Informeer je gewoon goed(ga 's naar gynaecoloog of arts?!) en veel succes!

grtjs Agnes

----------


## evi

bedankt voor je reactie hierop.
nou ik ben nu zelf aan het afbouwen met die medicatie gewoon zonder overleg en dat gaat prima.
heb het een hele tijd geleden navraag gedaan over deze medicatie maar ze zeggen dat er niet genoeg over bekend is om dat uit te sluiten.
grotjes evi

----------


## Agnes574

Ik zou toch niet zomaar afbouwen zonder overleg meiske....raad van een dokter kan nooit kwaad!!!
Hoe wist jij;nu wil ik zwanger worden,nu wil ik een kind???
Ik begin namelijk ook(op mijn 33ste wel zo'n beetje een kinderwens te krijgen...maar het 'vrije' gevoel weegt nog even zwaar als het 'ik wil een kind-gevoel'...maar zal hier zelf een topic over starten,hopelijk reageer je daar eens???

Grtjs Agnes

----------


## evi

hoi agnes..
bedankt voor je reactie...
tja die vraag vroeg een vriendin mij ook laatst..
die vriendin zei :ik wil wel graag een kind maar ik moet dan veel inleveren enzo.
kwa vrije tijd en financiel enzo.
ik heb dat gevoel nooit gehad ik wil graag, heel graag inleveren maakt me niet uit dat weegt niet op bij mij om aan een kindje te beginnen..

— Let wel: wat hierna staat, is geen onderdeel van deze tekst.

(** Every offering and plan of [st] is still in [st'], with the labels it
    had, but for the labels the reconciler owns. *)
Definition keepsObjects
    (st st' : gmap NamespacedName CFServiceOffering.t * gmap NamespacedName CFServicePlan.t)
  : Prop :=
  (forall key old, st.1 !! key = Some old ->
     exists new, st'.1 !! key = Some new
       /\ keepsLabels [RelServiceBrokerLabel]
                      (CFServiceOffering.Labels old) (CFServiceOffering.Labels new))
  /\ (forall key old, st.2 !! key = Some old ->
        exists new, st'.2 !! key = Some new
          /\ keepsLabels [RelServiceBrokerLabel; RelServiceOfferingLabel]
                         (CFServicePlan.Labels old) (CFServicePlan.Labels new)).

Lemma keepsObjects_refl st : keepsObjects st st.
Proof. split; intros key old Hold; eauto using keepsLabels_refl. Qed.

Lemma keepsObjects_trans st1 st2 st3 :
  keepsObjects st1 st2 -> keepsObjects st2 st3 -> keepsObjects st1 st3.
Proof.
  intros [Ho12 Hp12] [Ho23 Hp23]. split; intros key old Hold.
  - destruct (Ho12 _ _ Hold) as (mid & Hmid & ?).
    destruct (Ho23 _ _ Hmid) as (new & ? & ?). eauto using keepsLabels_trans.
  - destruct (Hp12 _ _ Hold) as (mid & Hmid & ?).
    destruct (Hp23 _ _ Hmid) as (new & ? & ?). eauto using keepsLabels_trans.
Qed.

Lemma applyEntry_keepsObjects b en st : keepsObjects st (applyEntry b en st).
Proof.
  destruct en as [s|s p]; split; simpl; intros key old Hold;
    eauto using keepsLabels_refl.
  - unfold upsert.
    destruct (decide (key = ObjectKeyFromObject (serviceOfferingObject b s))) as [->|Hne].
    + rewrite lookup_insert_eq, Hold. simpl. eexists. split; [done|].
      apply serviceOfferingMutateFn_keepsLabels.
    + rewrite lookup_insert_ne by done. eauto using keepsLabels_refl.
  - unfold upsert.
    destruct (decide (key = ObjectKeyFromObject
                              (servicePlanObject (upsertedOffering b s) p))) as [->|Hne].
    + rewrite lookup_insert_eq, Hold. simpl. eexists. split; [done|].
      apply servicePlanMutateFn_keepsLabels.
    + rewrite lookup_insert_ne by done. eauto using keepsLabels_refl.
Qed.

Lemma applyEntries_keepsObjects b es st : keepsObjects st (applyEntries b es st).
Proof.
  revert st. induction es as [|en es IH]; intros st; simpl.
  - apply keepsObjects_refl.
  - eapply keepsObjects_trans; [apply applyEntry_keepsObjects | apply IH].
Qed.

(** X4. A run of [reconcileCatalog], however it ends, deletes nothing:
    every offering and every plan stored before is stored after it under
    the same key; and it keeps the labels it does not own: on an offering
    every label but the broker label, on a plan every label but the broker
    label and the offering label, reads as before. *)
Theorem reconcileCatalog_deletes_nothing_and_keeps_foreign_labels b catalog w out w' :
  reconcileCatalog b catalog w = (out, w') ->
  (forall key old, offerings w !! key = Some old ->
     exists new, offerings w' !! key = Some new
       /\ forall k, k <> RelServiceBrokerLabel ->
            CFServiceOffering.Labels new ≫= (.!! k)
            = CFServiceOffering.Labels old ≫= (.!! k))
  /\ (forall key old, plans w !! key = Some old ->
        exists new, plans w' !! key = Some new
          /\ forall k, k <> RelServiceBrokerLabel -> k <> RelServiceOfferingLabel ->
               CFServicePlan.Labels new ≫= (.!! k)
               = CFServicePlan.Labels old ≫= (.!! k)).
Proof.
  rewrite reconcileCatalog_walk. intros Hrun.
  apply walk_prefix in Hrun as (pre & post & _ & Hst & _).
  pose proof (applyEntries_keepsObjects b pre (stores w)) as [Ho Hp].
  rewrite <- Hst in Ho, Hp. split; intros key old Hold.
  - destruct (Ho _ _ Hold) as (new & Hnew & Hl). exists new. split; [done|].
    intros k Hk. apply Hl. apply not_elem_of_cons. split; [done|]. apply not_elem_of_nil.
  - destruct (Hp _ _ Hold) as (new & Hnew & Hl). exists new. split; [done|].
    intros k Hk Hk'. apply Hl.
    by repeat (apply not_elem_of_cons; split; [done|]); apply not_elem_of_nil.
Qed.
End WhatAWalkTouches.

Section Requests.
Context {T : Type} `{ClientObjectLaws T}.

(** [CreateOrPatch] sends one request or two: the read, and at most one
    write. *)
Lemma CreateOrPatch_at_most_two_requests (obj : T) f w out w' :
  CreateOrPatch obj f w = (out, w') ->
  exists delta, trace w' = trace w ++ delta /\ (1 <= length delta <= 2)%nat.
Proof.
  unfold CreateOrPatch, Get, Create, Patch, mutate.
  intros Hc.
  repeat case_match; simplify_eq.
  all: repeat match goal with
         | Hr : request ?ev ?wa = (_, ?wb) |- _ =>
             pose proof (request_trace _ _ _ _ Hr); clear Hr
         end.
  all: rewrite ?trace_store.
  all: repeat match goal with Ht : trace _ = _ |- _ => rewrite Ht; clear Ht end.
  all: rewrite <- ?app_assoc; eexists; split; [done|].
  all: simpl; lia.
Qed.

maar ik heb inmiddels na mijn laatste berichtje hier veel meegemaakt.
ben gelijk zwanger geworden...
en heb helaas 4 weken geleden een eug gehad ..
dat is een buitenbaarmoederlijke zwangerschap mijn kindje(11 weken oud)
zat helaas in mijn eileider en is daar gaan groeien totdat mijn eierstok en eileider gescheurd waren..
en ik met spoed in het ziekenhuis ben beland 
daar ben ik gelijk geopereerd.
nu ben ik mijn rechter eierstok/ eileider en mijn kindje..
en mijn kans op zwangerschap is nu dus verminderd en de angst om weer zwanger te worden al helemaal..
wel voelde ik me tijdens de zwangerschap goed ..dus ik had bijna geen medicatie.daar heeft dit ook niet aan gelegen zei de gyn in het ziekenhuis.
ik ga even een kijktje nemen bij jou topic..
tot daar.
x evi

----------